| INFORMATION GIVEN |
Lemma get_u64_range j k : is_u u64_max (default 0 (get_u64 j k)).
Proof.
  assert (H0 : is_u u64_max 0) by (unfold is_u, u64_max; lia).
  unfold get_u64. destruct (get j k) as [v|]; [|exact H0]. cbn [mbind option_bind].
  destruct v as [| |n| | | |]; try exact H0. unfold as_u64.
  destruct ((0 <=? n) && (n <=? u64_max)) eqn:E; [|exact H0]. change (0 <= n <= u64_max). lia.
Qed.

Lemma status_height i st : status call i = Ok st -> is_u u64_max (st_latest_block_height st).
Proof.
  unfold status. destruct (call i "status" (JArr [])); [|done..]. cbn [rbind]. intros [= <-].
  apply get_u64_range.
Qed.

Lemma wrapping_next n : 0 <= n < u64_max -> wrapping_add u64_max n 1 = n + 1.
Proof. intros H. unfold wrapping_add. rewrite Z.mod_small; lia. Qed.

Definition cache_ok (s : SendState) (a : string) : Prop := 0 <= default 0 (ss_nonce_cache s !! a) < u64_max.

Lemma next_nonce_spec a k s : exists n s', next_nonce call a k s = (s', inl n) /\ quiet s s' /\ is_u u64_max n /\
  (chain_nonces_ok -> cache_ok s a -> default 0 (ss_nonce_cache s !! a) < n).
Proof.
  unfold next_nonce, bind, gets, request, ret. cbn [fst snd].
  destruct (view_access_key call (ss_requests s) a k) as [j|e|] eqn:Ej.
  - eexists _, _. split; [reflexivity|]. split; [by eexists|]. split; [apply wrapping_u64|].
    intros Hc [H1 H2]. specialize (Hc _ _ _ _ Ej). pose proof (get_u64_range j "nonce") as [H3 _].
    rewrite wrapping_next; lia.
  - eexists _, _. split; [reflexivity|]. split; [by eexists|]. split; [apply wrapping_u64|].
    intros _ [H1 H2]. cbn [ss_requests tick]. destruct (status call _) as [st|?|] eqn:Es; [|rewrite wrapping_next; lia..].
    apply status_height in Es as [Es _]. destruct (floor_u64 _ Es) as [[_ F1] F2].
    unfold saturating_sub. rewrite wrapping_next; lia.
  - eexists _, _. split; [reflexivity|]. split; [by eexists|]. split; [apply wrapping_u64|].
    intros _ [H1 H2]. cbn [ss_requests tick]. destruct (status call _) as [st|?|] eqn:Es; [|rewrite wrapping_next; lia..].
    apply status_height in Es as [Es _]. destruct (floor_u64 _ Es) as [[_ F1] F2].
    unfold saturating_sub. rewrite wrapping_next; lia.
Qed.

Lemma entry_keys h sk : hex_decode h = Some sk -> secp_valid sk = true ->
  private_key_bytes (entry_of h sk) = Ok sk /\
  public_key_uncompressed_bytes (entry_of h sk) = Ok (drop 1 (secp_uncompressed sk)).
Proof.
  intros Hh Hv. destruct (secp_valid_len _ Hv) as [Hl _]. destruct (secp_public sk Hv) as (pk & Ep & Hpl & Hpb).
  unfold private_key_bytes, public_key_uncompressed_bytes, entry_of.
  cbn [private_key_hex public_key_uncompressed_hex]. rewrite Hh, Ep. change (drop 1 (4 :: pk)) with pk.
  rewrite hex_round by done. cbn [ok_or rbind]. by rewrite Hl, Hpl.
Qed.
Lemma submit_intent_spec sender pk hash outs : forall n js i h s,
  node_accepts call -> all_prepared sender pk hash n outs js ->
  exists h' s', submit_intent call sender i js h s = (s', inl h') /\ ss_sent s' = ss_sent s ++ texts_of js /\
    ss_wallet s' = ss_wallet s /\
    (outs <> [] -> ss_nonce_cache s' !! sender = Some (n + vec_len outs - 1)).
Proof.
  induction outs as [|o outs IH]; intros n [|j js] i h s Hacc Hall; try done.
  { exists h, s. cbn. by rewrite app_nil_r. }
  cbn [all_prepared] in Hall. destruct Hall as [(text & Ht & Hn & _) Hall]. cbn [submit_intent]. cbv zeta.
  rewrite Ht, Hn. cbn [default from_option]. unfold bind at 1, send_text, bind at 1, request at 1. cbn [fst snd].
  change (Datatypes.id text) with text. change (Datatypes.id n) with n.
  destruct (Hacc (ss_requests s) text) as [h1 ->]. unfold bind at 1, modify at 1, ret at 1. cbn [is_ok].
  unfold bind at 1, record_nonce at 1, modify at 1. set (s1 := set_nonces _ _).
  destruct (IH (n + 1) js (i + 1) (if i =? 0 then h1 else h) s1 Hacc Hall) as (h' & s' & H1 & H2 & H3 & H4).
  exists h', s'. split; [exact H1|]. split; [|split; [by rewrite H3|]].
  - rewrite H2. unfold s1. cbn [ss_sent set_nonces log_sent tick texts_of map]. rewrite <- app_assoc. by rewrite Ht.
  - intros _. destruct outs as [|o' outs].
    + destruct js; [|done]. cbn [submit_intent] in H1. injection H1 as <- _. unfold s1. cbn [ss_nonce_cache set_nonces].
      rewrite lookup_insert_eq. f_equal. unfold vec_len. cbn [length]. lia.
    + rewrite H4 by done. f_equal. unfold vec_len. cbn [length]. lia.
Qed.

(** The hex text of an intent, sent. *)
Lemma send_signed fields s :
  handle_sendrawtransaction call json_from_str
    (JArr [JStr (hex_encode (as_bytes (SIGNED_INTENT_PREFIX +:+ json_to_string (JObj fields))))]) s
  = send_intent call json_from_str (hex_encode (as_bytes (SIGNED_INTENT_PREFIX +:+ json_to_string (JObj fields))))
      (SIGNED_INTENT_PREFIX +:+ json_to_string (JObj fields)) s.
Proof.
  unfold handle_sendrawtransaction, bind at 1, get_str_param, param. cbn [as_array mbind option_bind lookup list_lookup as_str some_or_answer].
  unfold ret at 1. unfold bind at 1. rewrite hex_round by apply as_bytes_ok. cbn [some_or_answer]. unfold ret at 1.
  assert (Hu : is_utf8 (as_bytes (SIGNED_INTENT_PREFIX +:+ json_to_string (JObj fields))) = true).
  { rewrite as_bytes_app. pose proof (json_str (JObj fields)) as Hj. unfold is_str in Hj. exact Hj. }
  rewrite Hu, of_bytes_as_bytes. by rewrite starts_with_lit.
Qed.

Lemma send_intent_fields fields js sender txid raw s :
  plain_json (JObj fields) = true ->
  get (JObj fields) "near_txs" = Some (JArr js) -> get_str (JObj fields) "sender" = Some sender -> sender <> ""%string ->
  get_str (JObj fields) "btc_txid" = Some txid ->
  send_intent call json_from_str raw (SIGNED_INTENT_PREFIX +:+ json_to_string (JObj fields)) s
  = (let! primary_hash := submit_intent call sender 0 js "" in
     let! _ := modify (fun s => set_txs s (tx_cache_insert (ss_tx_cache s) txid primary_hash raw sender)) in
     ret (OkResponse (JStr txid))) s.
Proof.
  intros Hplain Hj Hs Hne Ht. unfold send_intent. cbv zeta.
  assert (Hsl : slice_from (String.length SIGNED_INTENT_PREFIX) (SIGNED_INTENT_PREFIX +:+ json_to_string (JObj fields))
    = json_to_string (JObj fields)).
  { unfold slice_from. rewrite as_bytes_app, <- length_as_bytes, drop_app_length. apply of_bytes_as_bytes. }
  rewrite Hsl, json_round by done. cbn [some_or_answer]. unfold bind at 1, ret at 1. rewrite Hs. unfold non_empty.
  rewrite bool_decide_false by done. cbn [some_or_answer]. unfold bind at 1, ret at 1. rewrite Hj.
  cbn [mbind option_bind as_array]. unfold bind at 1, ret at 1. by rewrite Ht.
Qed.
(* ===== verification/Scheduling.v ===== *)
(** * Bandwidth requests and grants of a chunk (runtime/src/bandwidth_scheduler/mod.rs,
      runtime/src/congestion_control.rs)

    Around the scheduler: the statuses of the shards from their congestion, the run at
    the start of a chunk and the state it leaves, the limits the sink takes from the
    grants, and the requests a chunk makes for what it has to keep in its buffers. *)

From S2P Require Import Prelude Float64 Crates AccountId Primitives Errors Borsh Fees ShardLayout TrieQueue OutgoingMetadata.
From S2P Require Import ReceiptWire State RuntimeTypes Congestion CongestionControl Bandwidth.

Record ExtendedCongestionInfo : Type := mkExtendedCongestionInfo {
  eci_congestion_info : CongestionInfo;
  eci_missed_chunks_count : Z;
}.

Record BandwidthSchedulerConfig : Type := mkSchedulerConfig {
  bc_max_shard_bandwidth : Z;
  bc_max_single_grant : Z;
  bc_max_allowance : Z;
  bc_max_base_bandwidth : Z;
}.

(** [BandwidthSchedulerStateV1]. *)
Record BandwidthSchedulerState : Type := mkSchedulerState {
  bss_link_allowances : list LinkAllowance;
  bss_sanity_check_hash : list Z;
}.

Record BandwidthSchedulerOutput : Type := mkSchedulerOutput {
  bso_granted : gmap (Z * Z) Z;
  bso_params : BandwidthSchedulerParams;
  scheduler_state_hash : list Z;
}.

Definition link_allowance_c : codec LinkAllowance :=
  map_c (pair_c u64_c (pair_c u64_c u64_c))
    (fun a => (la_sender a, (la_receiver a, la_allowance a)))
    (fun '(s, (r, a)) => mkLinkAllowance s r a).

(** The discriminant of [V1] and the derived encoding of its fields. *)
Definition scheduler_state_c : codec BandwidthSchedulerState :=
  map_c (pair_c (guard_c u8_c (Z.eqb 0)) (pair_c (vec_c link_allowance_c) (array_c 32)))
    (fun s => (0, (bss_link_allowances s, bss_sanity_check_hash s)))
    (fun '(_, (l, h)) => mkSchedulerState l h).

Section scheduling.
Context {C : Crates} {Rng : Type}.
Variable from_seed : list Z -> Rng.
Variable shuffle : list SchedulerBandwidthRequest -> Rng -> list SchedulerBandwidthRequest * Rng.
Variable layout : ShardLayout.
Variable congestion_config : CongestionControlConfig.
Variable scheduler_config : BandwidthSchedulerConfig.

Definition control_of (c : ExtendedCongestionInfo) : CongestionControl :=
  mkCongestionControl congestion_config (eci_congestion_info c) (eci_missed_chunks_count c).

Definition shard_status (c : ExtendedCongestionInfo) : result ShardStatus unit :=
  let allowed := match get_shard_index layout (allowed_shard (eci_congestion_info c)) with
                 | Ok i => Some i | _ => None end in
  let? level := congestion_level (control_of c) in
  Ok (mkShardStatus (level_is_full level) (0 <? eci_missed_chunks_count c) allowed).

Definition shards_status (congestion_info : list (Z * ExtendedCongestionInfo))
    : result (list (Z * ShardStatus)) unit :=
  try_map (fun '(shard_id, c) => let? st := shard_status c in Ok (shard_id, st)) congestion_info.

(** [BandwidthSchedulerParams::new]. *)
Definition scheduler_params (max_receipt_size : Z) : result BandwidthSchedulerParams unit :=
  if num_shards layout =? 0 then Panic
  else calculate (bc_max_shard_bandwidth scheduler_config) (bc_max_single_grant scheduler_config)
         (bc_max_allowance scheduler_config) (bc_max_base_bandwidth scheduler_config)
         max_receipt_size (num_shards layout).

Definition initial_scheduler_state : BandwidthSchedulerState := mkSchedulerState [] (replicate 32 0).

(** The output, and the state that is written back. *)
Definition run_bandwidth_scheduler (max_receipt_size : Z) (prev_state : option BandwidthSchedulerState)
    (congestion_info : list (Z * ExtendedCongestionInfo)) (bandwidth_requests : list (Z * list BandwidthRequest))
    (prev_block_hash : list Z) : result (BandwidthSchedulerOutput * BandwidthSchedulerState) unit :=
  let state := default initial_scheduler_state prev_state in
  let? statuses := shards_status congestion_info in
  let? params := scheduler_params max_receipt_size in
  let? (granted, allowances) := run from_seed shuffle layout params (bss_link_allowances state)
                                  bandwidth_requests statuses prev_block_hash in
  let state := mkSchedulerState allowances
                 (sha256 (bss_sanity_check_hash state ++ sha256 (enc (vec_c u64_c) (shard_ids layout)))) in
  Ok (mkSchedulerOutput granted params (sha256 (enc scheduler_state_c state)), state).

(** The limits of [ReceiptSink::new]. *)
Definition outgoing_limits (own_shard : Z) (congestion_info : list (Z * ExtendedCongestionInfo))
    (granted : gmap (Z * Z) Z) : result (gmap Z OutgoingLimit) unit :=
  for_each (fun '(shard_id, c) m =>
      let? gas := if negb (shard_id =? own_shard) then outgoing_gas_limit (control_of c) own_shard
                  else Ok u64_max in
      Ok (<[shard_id := mkOutgoingLimit gas (get_granted_bandwidth granted own_shard shard_id)]> m))
    congestion_info ∅.

(* ------------------------------------------------------------------ *)
(** ** Requests *)

Definition get_receipt_group_sizes_for_buffer_to_shard (s : ReceiptSink) (shard : Z)
    (params : BandwidthSchedulerParams) : result (list (result Z StorageError)) RuntimeError :=
  let? len := queue_len (to_shard s shard) in
  if len =? 0 then Ok []
  else Ok (match om_metadatas (rs_outgoing_metadatas s) !! shard with
           | Some metadata =>
               if gq_total_receipts_num metadata =? len then iter_receipt_group_sizes metadata
               else [Ok (bp_max_receipt_size params)]
           | None => [Ok (bp_max_receipt_size params)]
           end).

Definition cap_size (params : BandwidthSchedulerParams) (size : result Z StorageError) : result Z StorageError :=
  let? size := size in Ok (Z.min size (bp_max_receipt_size params)).

Definition generate_bandwidth_request (s : ReceiptSink) (shard : Z) (params : BandwidthSchedulerParams)
    : result (option BandwidthRequest) RuntimeError :=
  let? own := get_receipt_group_sizes_for_buffer_to_shard s shard params in
  let? parent :=
    match get_parent_shard_id layout shard with
    | Ok parent_shard_id => get_receipt_group_sizes_for_buffer_to_shard s parent_shard_id params
    | Err _ => Ok []
    | Panic => Panic
    end in
  map_err RtStorageError (make_from_receipt_sizes shard (map (cap_size params) (parent ++ own)) params).

Fixpoint generate_requests (s : ReceiptSink) (params : BandwidthSchedulerParams) (shards : list Z)
    : result (list BandwidthRequest) RuntimeError :=
  match shards with
  | [] => Ok []
  | shard :: shards =>
      let? request := generate_bandwidth_request s shard params in
      let? rest := generate_requests s params shards in
      Ok (match request with Some r => r :: rest | None => rest end)
  end.

Definition generate_bandwidth_requests (s : ReceiptSink) (params : BandwidthSchedulerParams)
    : result (list BandwidthRequest) RuntimeError :=
  generate_requests s params (shard_ids layout).
End scheduling.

| TASK GOAL |
Copy the records above exactly, beginning at the line that contains "unfold slice_from. rewrite" and stopping after the line that contains "grants, and the".

| SOLUTION TO THE EXERCISE |
  { unfold slice_from. rewrite as_bytes_app, <- length_as_bytes, drop_app_length. apply of_bytes_as_bytes. }
  rewrite Hsl, json_round by done. cbn [some_or_answer]. unfold bind at 1, ret at 1. rewrite Hs. unfold non_empty.
  rewrite bool_decide_false by done. cbn [some_or_answer]. unfold bind at 1, ret at 1. rewrite Hj.
  cbn [mbind option_bind as_array]. unfold bind at 1, ret at 1. by rewrite Ht.
Qed.
(* ===== verification/Scheduling.v ===== *)
(** * Bandwidth requests and grants of a chunk (runtime/src/bandwidth_scheduler/mod.rs,
      runtime/src/congestion_control.rs)

    Around the scheduler: the statuses of the shards from their congestion, the run at
    the start of a chunk and the state it leaves, the limits the sink takes from the
    grants, and the requests a chunk makes for what it has to keep in its buffers. *)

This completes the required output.